▸ TASK DESCRIPTION: Locate, in the data below, the line that contains "EWrap (prefix +:+" and the line that contains "EWrap (Error e"; reproduce exactly those two lines and every line between them, nothing more.

▸ DATA TO PROCESS:
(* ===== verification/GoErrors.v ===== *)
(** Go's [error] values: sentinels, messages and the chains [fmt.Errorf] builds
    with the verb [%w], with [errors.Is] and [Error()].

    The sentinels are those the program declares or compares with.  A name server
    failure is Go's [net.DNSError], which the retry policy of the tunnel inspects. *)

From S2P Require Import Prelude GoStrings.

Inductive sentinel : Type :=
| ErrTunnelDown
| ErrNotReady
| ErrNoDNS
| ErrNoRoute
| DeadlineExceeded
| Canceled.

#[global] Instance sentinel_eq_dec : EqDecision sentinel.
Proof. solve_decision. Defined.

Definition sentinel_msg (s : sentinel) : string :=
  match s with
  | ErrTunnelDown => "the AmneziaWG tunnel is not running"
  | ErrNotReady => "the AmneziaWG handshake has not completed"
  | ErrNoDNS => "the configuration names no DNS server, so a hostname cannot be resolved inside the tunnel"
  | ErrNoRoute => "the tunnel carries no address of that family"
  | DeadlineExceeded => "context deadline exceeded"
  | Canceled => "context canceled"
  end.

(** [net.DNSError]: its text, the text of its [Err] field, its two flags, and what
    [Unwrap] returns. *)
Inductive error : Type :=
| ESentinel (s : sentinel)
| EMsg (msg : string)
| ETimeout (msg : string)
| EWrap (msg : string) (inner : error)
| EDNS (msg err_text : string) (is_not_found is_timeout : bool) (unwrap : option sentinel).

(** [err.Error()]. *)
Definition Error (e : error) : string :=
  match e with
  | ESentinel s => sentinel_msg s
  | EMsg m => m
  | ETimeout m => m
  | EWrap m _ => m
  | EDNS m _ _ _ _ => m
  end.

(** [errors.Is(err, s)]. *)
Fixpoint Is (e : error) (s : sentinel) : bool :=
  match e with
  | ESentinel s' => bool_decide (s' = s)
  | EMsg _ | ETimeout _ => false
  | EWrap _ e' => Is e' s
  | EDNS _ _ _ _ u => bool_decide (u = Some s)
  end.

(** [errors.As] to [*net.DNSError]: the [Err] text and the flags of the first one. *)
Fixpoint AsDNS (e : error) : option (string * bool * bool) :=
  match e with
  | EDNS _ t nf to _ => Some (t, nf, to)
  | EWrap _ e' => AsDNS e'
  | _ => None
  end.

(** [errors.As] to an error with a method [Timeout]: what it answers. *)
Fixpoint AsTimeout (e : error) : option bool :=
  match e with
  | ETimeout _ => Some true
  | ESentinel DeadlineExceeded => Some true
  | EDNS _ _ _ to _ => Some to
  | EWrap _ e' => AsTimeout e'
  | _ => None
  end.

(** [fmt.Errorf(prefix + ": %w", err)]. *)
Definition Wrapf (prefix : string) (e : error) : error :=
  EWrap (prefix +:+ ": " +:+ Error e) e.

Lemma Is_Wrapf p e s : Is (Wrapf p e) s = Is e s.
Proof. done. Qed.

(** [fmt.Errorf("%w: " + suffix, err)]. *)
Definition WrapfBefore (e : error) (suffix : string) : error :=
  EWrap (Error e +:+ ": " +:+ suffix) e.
* * *
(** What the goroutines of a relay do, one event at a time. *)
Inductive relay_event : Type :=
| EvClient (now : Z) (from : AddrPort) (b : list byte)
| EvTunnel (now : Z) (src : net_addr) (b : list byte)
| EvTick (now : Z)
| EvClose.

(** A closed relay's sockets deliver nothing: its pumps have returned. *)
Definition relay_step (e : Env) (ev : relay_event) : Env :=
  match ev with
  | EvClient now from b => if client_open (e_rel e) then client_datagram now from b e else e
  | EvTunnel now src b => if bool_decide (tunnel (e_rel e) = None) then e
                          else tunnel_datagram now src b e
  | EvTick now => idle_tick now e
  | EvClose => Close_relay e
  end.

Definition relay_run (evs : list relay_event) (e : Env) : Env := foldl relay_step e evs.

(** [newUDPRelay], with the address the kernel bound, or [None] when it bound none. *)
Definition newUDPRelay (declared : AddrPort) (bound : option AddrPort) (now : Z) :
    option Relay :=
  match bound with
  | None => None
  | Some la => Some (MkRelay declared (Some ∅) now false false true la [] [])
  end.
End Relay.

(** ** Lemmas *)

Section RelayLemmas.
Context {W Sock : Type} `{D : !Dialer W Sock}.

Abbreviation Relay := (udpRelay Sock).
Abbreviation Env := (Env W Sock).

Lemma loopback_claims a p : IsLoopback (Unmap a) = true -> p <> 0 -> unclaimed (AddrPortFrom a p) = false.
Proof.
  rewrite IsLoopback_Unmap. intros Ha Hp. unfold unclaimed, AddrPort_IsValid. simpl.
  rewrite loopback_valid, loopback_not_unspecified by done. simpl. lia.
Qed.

▸ SOLUTION TO THIS PROBLEM:
  EWrap (prefix +:+ ": " +:+ Error e) e.

Lemma Is_Wrapf p e s : Is (Wrapf p e) s = Is e s.
Proof. done. Qed.

(** [fmt.Errorf("%w: " + suffix, err)]. *)
Definition WrapfBefore (e : error) (suffix : string) : error :=
  EWrap (Error e +:+ ": " +:+ suffix) e.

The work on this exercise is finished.